YILLAR SONRA BULDU YİNE KAYBETTİ 
 
Anne Altıntaş, 2014 yılında oğlunun cenazesinin Garzan Mezarlığı’nda olduğunu öğrenir. Vakit kaybetmeden Garzan Mezarlığı’na giden anne Altıntaş, mezar taşında oğlunun adını soyadını görür. Bir süre mezarlıkta kalan anne, oğluyla hasret giderdikten sonra, 3 kez daha oğlunun kabrini ziyaret eder. 2017 yılının Aralık ayında Garzan Mezarlığı’nın yıkıldığı haberini alan anne, tekrardan oğlunu aramaya başlar. Bir süre sonra cenazelerin İstanbul ATK’de olduğunu öğrenen anne Altuntaş, zaman kaybetmeden başvuruda bulunur. 
 
PLASTİK KAPTAKİ KEMİKLERE SARILDI
 
2019 yılının Aralık ayında DNA eşlemesi tutan anne, oğlunun cenazesini almak için Kilyos Mezarlığı’na gider.

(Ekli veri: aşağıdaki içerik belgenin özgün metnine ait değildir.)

Lemma enrich_loop_frame ws : ∀ acc w,
  coll (snd (enrich_loop ws acc w)) = coll w ∧
  store_calls (snd (enrich_loop ws acc w)) = store_calls w.
Proof.
  induction ws as [|l ws IH]; intros acc w; [done|]. simpl.
  destruct (enrich_wallet_data_heap l w) as (_ & Hc & Hn & _).
  destruct (enrich_wallet_data l w) as [o w1]. simpl in Hc, Hn.
  destruct (dict_truthy (heap w1) o).
  - destruct (IH (acc ++ option_list o) w1) as (-> & ->). done.
  - destruct (IH acc w1) as (-> & ->). done.
Qed.

(** C3.  The answer of [run_scrape], stage by stage.  Nothing fetched: the
    run fails and the collection is not called.  Something fetched and
    nothing left by the winrate filter: the run succeeds and the collection
    is not called.  Something left by the filter and nothing by enrichment:
    the run fails.  Otherwise the enriched records go to
    [upsert_wallets_batch] and the run succeeds exactly when its [errors]
    count is zero. *)
Theorem run_scrape_outcome (min_winrate : Qc) (raw : list loc) (w : world) :
  let w0 := snd (utcnow w) in
  let filtered := filter_wallets min_winrate raw w0 in
  let enriched := fst (enrich_wallets filtered w0) in
  let w1 := snd (enrich_wallets filtered w0) in
  let storage_stats := fst (upsert_wallets_batch enriched w1) in
  let out := run_scrape min_winrate raw w in
  (raw = [] →
     fst out = false ∧
     store_calls (snd out) = store_calls w ∧ coll (snd out) = coll w) ∧
  (raw ≠ [] → filtered = [] →
     fst out = true ∧
     store_calls (snd out) = store_calls w ∧ coll (snd out) = coll w) ∧
  (filtered ≠ [] → enriched = [] →
     fst out = false ∧
     store_calls (snd out) = store_calls w ∧ coll (snd out) = coll w) ∧
  (filtered ≠ [] → enriched ≠ [] →
     fst out = bool_decide (errors storage_stats = 0%nat)).
Proof.
  intros w0 filtered enriched w1 storage_stats out.
  assert (Hout : out =
    match raw with
    | [] => (false, w0)
    | _ :: _ =>
        match filtered with
        | [] => (true, w0)
        | _ :: _ =>
            match enriched with
            | [] => (false, w1)
            | _ :: _ =>
                (bool_decide (errors storage_stats = 0%nat),
                 snd (utcnow (snd (upsert_wallets_batch enriched w1))))
            end
        end
    end).
  { subst out storage_stats enriched w1 filtered. unfold run_scrape.
    change (utcnow w) with (PTime (clock w), w0). cbv iota beta.
    destruct raw as [|r raw]; [done|].
    destruct (filter_wallets min_winrate (r :: raw) w0) as [|f fs]; [done|].
    destruct (enrich_wallets (f :: fs) w0) as [[|e es] w2]; [done|].
    cbn [fst snd]. unfold store_wallets.
    destruct (upsert_wallets_batch (e :: es) w2) as [st w3]. done. }
  destruct (enrich_loop_frame filtered [] w0) as (Hc & Hn).
  fold (enrich_wallets filtered w0) in Hc, Hn. fold w1 in Hc, Hn.
  rewrite Hout. clear Hout out.
  split_and!.
  - intros E. by rewrite E.
  - intros Hraw Hf. destruct raw as [|r raw]; [done|]. by rewrite Hf.
  - intros Hf He. destruct raw as [|r raw]; [exfalso; by apply Hf|].
    rewrite (list_case_nonempty filtered) by done. rewrite He.
    cbn [fst snd]. by rewrite Hc, Hn.
  - intros Hf He. destruct raw as [|r raw]; [exfalso; by apply Hf|].
    rewrite (list_case_nonempty filtered), (list_case_nonempty enriched) by done.
    done.
Qed.

Lemma scenario_run :
  let w0 := snd (utcnow scenario_world) in
  let filtered := filter_wallets (ratio 1 2) [0; 1]%nat w0 in
  let enriched := enrich_wallets filtered w0 in
  filtered = [0%nat] ∧
  fst (upsert_wallets_batch (fst enriched) (snd enriched)) = mkStats 1 0 0 ∧
  fst (run_scrape (ratio 1 2) [0; 1]%nat scenario_world) = true ∧
  coll (snd (run_scrape (ratio 1 2) [0; 1]%nat scenario_world)) =
    [ <["scrapeTimestamp" := PTime 11]> wallet_A ].
Proof. cbv zeta. compute_done. Qed.
(** * Graph-construction engine of llm-codemap

    A shallow embedding of [src/analyzer/DependencyExtractor.ts] (the
    Node/Edge Builder, the Context Filter and direct graph ingestion)
    together with the part of [TypeScriptAnalyzer.extractImportInfo] that
    produces import facts.

    Conventions of the embedding:
    - a JavaScript [Map<string, V>] is an association list in insertion
      order (iteration order is observable: [findFileByExport] and
      [findNodeByName] return the first match);
    - a JavaScript [Set<string>] is a duplicate-free list in insertion order;
    - the extractor object's three private maps are an explicit
      [ExtractorState] threaded through every operation;
    - [console.log]/[console.warn] output is dropped, except where a claim
      speaks about diagnostics or counters (then it is returned);
    - strings are [string]; [String.length] counts bytes, which agrees with
      JavaScript's [length] on ASCII paths. *)

From Stdlib Require Import String Ascii List Bool Arith Lia.
From Stdlib Require Import Numbers.DecimalString Numbers.DecimalNat.
Import ListNotations.
Open Scope list_scope.
Open Scope string_scope.

(* ===================================================================== *)
(** ** JavaScript string primitives *)
(* ===================================================================== *)

Module Str.

(** A string is truthy in JavaScript iff it is not empty. *)
Definition truthy (s : string) : bool := negb (s =? "").

(** [s.startsWith(p)] *)
Definition startsWith (s p : string) : bool := String.prefix p s.

(** [s.includes(sub)] *)
Fixpoint includes (s sub : string) : bool :=
  String.prefix sub s ||
  match s with
  | EmptyString => false
  | String _ s' => includes s' sub
  end.

(** [s.endsWith(suf)] *)
Fixpoint endsWith (s suf : string) : bool :=
  (s =? suf) ||
  match s with
  | EmptyString => false
  | String _ s' => endsWith s' suf
  end.

(** [s.split(':')[0]]: the part of [s] before its first colon. *)
Fixpoint beforeColon (s : string) : string :=
  match s with
  | EmptyString => EmptyString
  | String c s' => if Ascii.eqb c ":" then EmptyString else String c (beforeColon s')
  end.

(** [s.split(':')]: the colon-separated fields of [s] (never empty). *)
Fixpoint fields (s : string) : list string :=
  match s with
  | EmptyString => [EmptyString]
  | String c s' =>
      if Ascii.eqb c ":" then EmptyString :: fields s'
      else match fields s' with
           | [] => [String c EmptyString]
           | f :: fs => String c f :: fs
           end
  end.

(** No [':'] occurs in [s]. *)
Fixpoint colonFree (s : string) : bool :=
  match s with
  | EmptyString => true
  | String c s' => negb (Ascii.eqb c ":") && colonFree s'
  end.

(** Decimal rendering of a number, as in a template literal. *)
Definition ofNat (n : nat) : string := NilEmpty.string_of_uint (Nat.to_uint n).

Fixpoint rev_chars (s : string) (acc : list ascii) : list ascii :=
  match s with
  | EmptyString => acc
  | String c s' => rev_chars s' (c :: acc)
  end.

(** The characters of [s], last first. *)
Definition reversed (s : string) : list ascii := rev_chars s [].

(** The string whose characters are [l] read backwards. *)
Fixpoint ofReversed (l : list ascii) (acc : string) : string :=
  match l with
  | [] => acc
  | c :: l' => ofReversed l' (String c acc)
  end.

Fixpoint join (sep : string) (l : list string) : string :=
  match l with
  | [] => EmptyString
  | [x] => x
  | x :: l' => x ++ sep ++ join sep l'
  end.

End Str.

(* ===================================================================== *)
(** ** Node's [path] module (POSIX flavour)

    These are library functions, not code of the repository; they are
    modelled after Node's [path.posix] implementation. *)
(* ===================================================================== *)

Module Path.

Definition slash : ascii := "/"%char.

(** [path.isAbsolute(p)] *)
Definition isAbsolute (p : string) : bool :=
  match p with
  | String c _ => Ascii.eqb c slash
  | EmptyString => false
  end.

Fixpoint dropSlashes (l : list ascii) : list ascii :=
  match l with
  | c :: l' => if Ascii.eqb c slash then dropSlashes l' else l
  | [] => []
  end.

Fixpoint takeSegment (l : list ascii) : list ascii :=
  match l with
  | c :: l' => if Ascii.eqb c slash then [] else c :: takeSegment l'
  | [] => []
  end.

Fixpoint dropSegment (l : list ascii) : list ascii :=
  match l with
  | c :: l' => if Ascii.eqb c slash then l else dropSegment l'
  | [] => []
  end.

(** [path.basename(p)]: trailing slashes are ignored, then the last
    segment is returned. *)
Definition basename (p : string) : string :=
  Str.ofReversed (takeSegment (dropSlashes (Str.reversed p))) EmptyString.

(** [path.dirname(p)]: the scan runs from the end down to index 1, so the
    first character is never examined as a separator. *)
Definition dirname (p : string) : string :=
  match p with
  | EmptyString => "."
  | String c0 rest =>
      let hasRoot := Ascii.eqb c0 slash in
      match dropSegment (dropSlashes (Str.reversed rest)) with
      | [] => if hasRoot then "/" else "."
      | _ :: before =>
          match before, hasRoot with
          | [], true => "//"
          | _, _ => String c0 (Str.ofReversed before EmptyString)
          end
      end
  end.
Lemma serialize_ok seen items :
  Forall (fun c => is_scalar c = true) items ->
  Forall (fun c => is_scalar c = true) (snd (serialize seen items)).
Proof.
  intros H. revert seen. induction H as [|c items Hc _ IH]; intros seen; [done|].
  cbn [serialize]. destruct seen; [|destruct (c =? BOM)].
  - specialize (IH true). destruct (serialize true items). by constructor.
  - apply IH.
  - specialize (IH true). destruct (serialize true items). by constructor.
Qed.

Lemma wellFormed16_utf16 cp rest :
  is_scalar cp = true -> wellFormed16 (utf16 cp ++ rest) = wellFormed16 rest.
Proof.
  intros Hs%is_scalar_range. unfold utf16.
  destruct (N.ltb_spec cp 0x10000) as [Hlt|Hge]; cbn [app wellFormed16].
  - destruct (N.leb_spec 0xD800 cp), (N.leb_spec cp 0xDBFF),
      (N.leb_spec 0xDC00 cp), (N.leb_spec cp 0xDFFF); cbn; try done; lia.
  - rewrite N.shiftr_div_pow2, (N.land_ones _ 10). change (2 ^ 10) with 1024.
    set (c := cp - 0x10000).
    assert (c < 0x100000) as Hc by (unfold c; lia).
    destruct (N.leb_spec 0xD800 (0xD800 + c / 1024)),
      (N.leb_spec (0xD800 + c / 1024) 0xDBFF),
      (N.leb_spec 0xDC00 (0xDC00 + c mod 1024)),
      (N.leb_spec (0xDC00 + c mod 1024) 0xDFFF); cbn; try done; lia.
Qed.

Lemma wellFormed16_utf16_all cps :
  Forall (fun c => is_scalar c = true) cps -> wellFormed16 (utf16_all cps) = true.
Proof.
  induction 1 as [|cp cps Hcp _ IH]; [done|].
  unfold utf16_all in *. cbn [flat_map]. by rewrite wellFormed16_utf16.
Qed.

(** X16: whatever bytes the server sends, valid UTF-8 or not, and however
    the exchange ends, the content the placeholder ends with is well-formed
    UTF-16: it never holds a lone surrogate. *)
Theorem final_content_is_well_formed st clk response :
  accepted st = true ->
  exists m, placeholder st (finalState st clk response) = Some m /\
            wellFormed16 (content m) = true.
Proof.
  intros Hacc. destruct (handleSubmit_terminal st clk response Hacc) as [-> _].
  eexists. split; [reflexivity|]. cbn [content]. unfold terminalContent.
  destruct response as [|status [[values []]|]]; [reflexivity| |reflexivity..].
  rewrite decode_chunks_concat. cbn [do_not_flush new utf8 BOM_seen].
  apply wellFormed16_utf16_all, serialize_ok, run_ok. by left.
Qed.

Lemma final_content_is_well_formed_witness :
  accepted exampleState = true /\
  exists m, placeholder exampleState
              (finalState exampleState exampleClock
                 (streamed 200 [[xed; xa0; x80; xf0]])) = Some m /\
            wellFormed16 (content m) = true.
Proof.
  split; [reflexivity|].
  apply (final_content_is_well_formed exampleState exampleClock
           (streamed 200 [[xed; xa0; x80; xf0]])).
  reflexivity.
Defined.

Lemma run_invalid_lead b :
  invalid_lead b = true -> run utf8_init [b] = (utf8_init, [REPLACEMENT]).
Proof.
  unfold invalid_lead. cbn [run]. rewrite handler_lead. unfold lead.
  pose proof (Byte.to_N_bounded b).
  destruct (N.leb_spec 0x80 (Byte.to_N b)), (N.leb_spec (Byte.to_N b) 0xC1),
    (N.leb_spec 0xF5 (Byte.to_N b)); cbn; try done; intros _;
    decide_tests; reflexivity.
Qed.

Lemma run_after d a b d' o :
  run d a = (d', o) ->
  run d (a ++ b) = (fst (run d' b), o ++ snd (run d' b)).
Proof. intros H. rewrite run_app, H. by destruct (run d' b). Qed.

(** X17: a byte that cannot start a character (a stray continuation byte,
    or a lead byte no encoding uses), met between two characters of an
    otherwise valid stream, does not make the exchange fail: it is shown as
    one replacement character U+FFFD, the characters around it are decoded
    as usual, and the placeholder is finalized on the success path. *)
Theorem invalid_byte_becomes_one_replacement_character
    st clk status values cps1 b cps2 :
  accepted st = true ->
  Forall (fun cp => is_scalar cp = true) cps1 ->
  Forall (fun cp => is_scalar cp = true) cps2 ->
  invalid_lead b = true ->
  concat values = utf8_encode_all cps1 ++ [b] ++ utf8_encode_all cps2 ->
  content <$> placeholder st (finalState st clk (streamed status values)) =
    Some (utf16_all (strip_bom (cps1 ++ [REPLACEMENT] ++ cps2))) /\
  isStreaming <$> placeholder st (finalState st clk (streamed status values)) =
    Some (Some false).
Proof.
  intros Hacc H1 H2 Hb Hcat.
  destruct (handleSubmit_terminal st clk (streamed status values) Hacc) as [-> _].
  split; [|done]. cbn [fmap option_fmap option_map content terminalContent streamed].
  rewrite decode_chunks_concat. cbn [do_not_flush new utf8 BOM_seen].
  rewrite Hcat, (run_after _ _ _ _ _ (run_utf8_encode_all cps1 H1)).
  rewrite (run_after _ _ _ _ _ (run_invalid_lead b Hb)).
  rewrite run_utf8_encode_all by done. cbn [snd].
  by rewrite serialize_unseen.
Qed.

Lemma invalid_byte_becomes_one_replacement_character_witness :
  invalid_lead xff = true /\
  content <$> placeholder exampleState
                (finalState exampleState exampleClock
                   (streamed 200 [[x41; xff]; [xe2; x82; xac]]))
    = Some [0x41; 0xFFFD; 0x20AC].
Proof.
  split; [reflexivity|].
  apply (invalid_byte_becomes_one_replacement_character exampleState exampleClock
           200 [[x41; xff]; [xe2; x82; xac]] [0x41] xff [0x20AC]);
    [reflexivity|by repeat constructor|by repeat constructor|reflexivity|reflexivity].
Defined.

Anne Altıntaş, cenazelerin Kimsesizler Mezarlığı yerine yol kenarında bir kaldırıma gömüldüğünü görünce tekrar yıkılır. Cenazelerin gömüldüğü kaldırımın açılıp, oğlunun kemiklerinin plastik saklama kabının içine konulduğunu ve içinin suyla dolduğunu gören anne, o anları şöyle anlattı: "Oğlumun kemiklerinin olduğu kabı görünce kalbim duracak gibi oldu. Bunlar nasıl Müslüman dedim kendi kendime, bir insanın cenazesine bunu yapan Müslüman olamaz dedim. Saklama kabını benim kucağıma verdiklerinde, ilk önce oğlumun içinde olduğuna inanamadım, sonra kabı açıp kemiklerine bakmak istedim ama yanımda olanlar ilk önce buna izin vermediler. Daha sonra ısrar edince açıp baktım, çok kısa bir an kemiklerine baktım. Ben yıllarca oğlumun bir gün geri gelip bana sarılacağı hasretiyle yaşadım, ama kucağıma verilen plastik kabın içindeki kemiklere sarıldım. Allah bizim hakkımızı onlarda bırakmasın."
 
‘DOYASIYA SARILMAMA İZİN VERMEDİLER’
 
Altıntaş’ın kemiklerinin bulunduğu saklama kabı yıkandıktan sonra araca bindirilerek Bitlis’e doğru yola çıkarılır. İstanbul’dan Bitlis’e bir buçuk günde vardıklarını anlatan anne Altıntaş, "Cenazeye yapılanlar yolda da devam etti. Yol boyunca polis bizi takip etti. Geçtiğimiz her yerde ya asker ya da polis aracımızı durdurdu. Her seferinde kimliklerimiz alındı, cenaze defin kâğıdımız alındı ve saatlerce bekletildik. Köye vardığımızda mezarlığın etrafı askerler tarafından sarılmıştı. Aileden başka hiç kimse mezarlığa alınmadı. Bu şekilde saklama kabından çıkardığımız kemikleri tek tek yan yana dizerek defnettik. Orada oğlumun kemiklerine bile doyasıya sarılmama izin vermediler" diye anlattı. 
 
AİLELERE ‘BAŞVURU YAPIN’ ÇAĞRISI
 
Cenazelere yapılan bu zulmü hayatı boyunca unutmayacağını söyleyen anne Altıntaş, Kilyos kaldırımında halen yüzlerce cenazenin olduğunu ve bu cenazelerde alınıp kendi topraklarında defnedilmediği sürece, tuttukları yasın bitmeyeceğini söyledi. Garzan Mezarlığı’nda cenazesi olduğunu düşünen tüm ailelerin gidip kan örneği vererek cenazelerinin alınması için girişimlerde bulunmalarını isteyen anne Altıntaş, "Bize yaşatılan acının tarifi yok ama o kemikleri o kaldırımdan alarak biraz da olsa acımızı hafifletmeliyiz" diye konuştu.